Homélie de Mgr Fort

Homélie prononcée par Mgr Fort, évêque d’Orléans
3 avril 2003 à Saint-Séverin à Paris

Chers Frères et Soeurs,

Présider la célébration de l’Eucharistie pour le neuvième anniversaire du départ pour la Maison du Père du Professeur Jérôme Lejeune est pour moi un honneur et un bonheur.

Un honneur, parce que je n’ai pas été de ceux qui ont personnellement connu le Professeur Jérôme Lejeune et qui sauraient, bien mieux que moi, évoquer son regard de lumière, son sourire de paisible et courageuse espérance.

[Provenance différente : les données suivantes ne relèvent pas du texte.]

Lemma announcing_step id c j w w' :
  step mc mr w w' → w_conns w !! id = Some c → hello_blocked c → announcing_to id j w → announcing_to id j w'.
Proof using.
  intros [l Hl] Hid Hb (d & pending & prs & Hd & Hp & Hin).
  destruct (decide (label_conn l = Some j)) as [Hown|Hown].
  - destruct l as [i g info|i|i|i|i|i text|i|i|i|i|i|i|i|]; simplify_eq/=;
      try (rewrite Hd in Hl; simpl in Hl; rewrite Hp in Hl); try done; try (by repeat case_match).
    + unfold connect in Hl. by rewrite Hd in Hl.
    + destruct pending as [|tx pending]; [by apply elem_of_nil in Hin|].
      destruct (send tx _ w) as [w1|] eqn:Hs; simplify_eq/=.
      apply elem_of_cons in Hin as [<-|Hin]; [by rewrite (send_to_blocked id c) in Hs|].
      assert (∃ d1, w_conns w1 !! j = Some d1) as [d1 Hd1].
      { pose proof (phase_send _ _ j _ _ Hs) as Hph. rewrite Hd in Hph.
        destruct (w_conns w1 !! j); [eauto|done]. }
      exists (set_phase (PJoin pending prs) d1), pending, prs.
      split_and!; [|done..]. simpl. by rewrite lookup_alter_eq, Hd1.
    + destruct pending; [by apply elem_of_nil in Hin|done].
  - pose proof (phase_step l w w' j Hl ltac:(by eexists) Hown) as Hph. rewrite Hd in Hph. simpl in Hph.
    destruct (w_conns w' !! j) as [d'|] eqn:Hd'; simplify_eq/=.
    exists d', pending, prs. split_and!; [done|congruence|done].
Qed.

Lemma hello_blocked_forever id c w w' :
  rtc (step mc mr) w w' → w_conns w !! id = Some c → hello_blocked c → w_conns w' !! id = Some c.
Proof using. induction 1; eauto using hello_blocked_step. Qed.

Lemma announcing_forever id c j w w' :
  rtc (step mc mr) w w' → w_conns w !! id = Some c → hello_blocked c →
  announcing_to id j w → announcing_to id j w'.
Proof using. induction 1; eauto using hello_blocked_step, announcing_step. Qed.
End blocked.

Definition some_info : ClientInfoWithoutId :=
  {| cw_alias := "Cute Apple"; cw_version := "2.3"; cw_device_model := None;
     cw_device_type := Some Desktop; cw_token := "123" |}.

(** Five devices connect at once: the four later ones announce themselves to
    the first before it has greeted itself. *)
Definition crowded_start : list Label :=
  let c id := LConnect id "1.2.3.4" some_info in
  [c 1%N; c 2%N; LJoin 2; c 3%N; LJoin 3; LJoin 3; c 4%N; LJoin 4; LJoin 4; LJoin 4;
   c 5%N; LJoin 5; LJoin 5; LJoin 5; LJoin 5].

Definition crowded_world `{SerdeJson WsClientMessage} : option World :=
  run 10 1000 crowded_start world_new.

(** C21. With the default limits the server reaches a state in which a
    connection waits to put its greeting into its own full channel, which nobody
    reads before the greeting is sent.  There it waits for ever: in every later
    state the connection is the same, still without its greeting, and takes no
    step.  The state spreads: the next device of the group has to announce
    itself to this connection, and a connection that has to do so never gets
    any further. *)
Theorem hello_deadlock `{SerdeJson WsClientMessage} :
  ∃ w c, reachable 10 1000 w ∧ w_conns w !! 1%N = Some c ∧ hello_blocked c ∧
    (∃ w6, step_fn 10 1000 (LConnect 6 "1.2.3.4" some_info) w = Some w6 ∧ announcing_to 1 6 w6) ∧
    ∀ w', rtc (step 10 1000) w w' →
      w_conns w' !! 1%N = Some c ∧
      (∀ l, label_conn l = Some 1%N → step_fn 10 1000 l w' = None) ∧
      ∀ j, announcing_to 1 j w' → ∀ w'', rtc (step 10 1000) w' w'' → announcing_to 1 j w''.
Proof.
  destruct crowded_world as [w|] eqn:Hw; [|by vm_compute in Hw].
  destruct (w_conns w !! 1%N) as [c|] eqn:Hc; [|vm_compute in Hw; injection Hw as <-; by vm_compute in Hc].
  assert (hello_blocked c) as Hb.
  { vm_compute in Hw. injection Hw as <-. vm_compute in Hc. injection Hc as <-.
    do 2 eexists. split_and!; done. }
  exists w, c. split_and!; [by eapply run_reachable; [constructor|exact Hw]|done|done|..].
  - vm_compute in Hw. injection Hw as <-. eexists. split; [vm_compute; reflexivity|].
    do 3 eexists. split_and!; [vm_compute; reflexivity|reflexivity|].
    apply (bool_decide_unpack _). vm_compute. exact I.
  - intros w' Hw'. pose proof (hello_blocked_forever _ _ _ _ _ _ Hw' Hc Hb) as Hc'. split_and!; [done|..].
    + intros l. by apply (hello_blocked_stuck _ _ 1%N c).
    + intros j Hj w'' Hw''. by eapply announcing_forever.
Qed.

Je vous remercie, Madame Lejeune, et avec vous tous les membres de votre famille, et tous les collaborateurs de votre époux, de m’avoir invité à célébrer la Messe qui nous réunit ce soir. Cette invitation m’honore puisqu’elle m’associe de façon privilégiée aux nombreux amis du Professeur Jérôme Lejeune. Or cette amitié n’est pas seulement faite d’admiration et d’affectueuse estime, elle est animée d’une immense reconnaissance pour celui dont les travaux et l’exemple ont ouvert, pour un nombre sans cesse grandissant d’enfants et de familles, des voies nouvelles d’espérance et de courage, de générosité et de joie.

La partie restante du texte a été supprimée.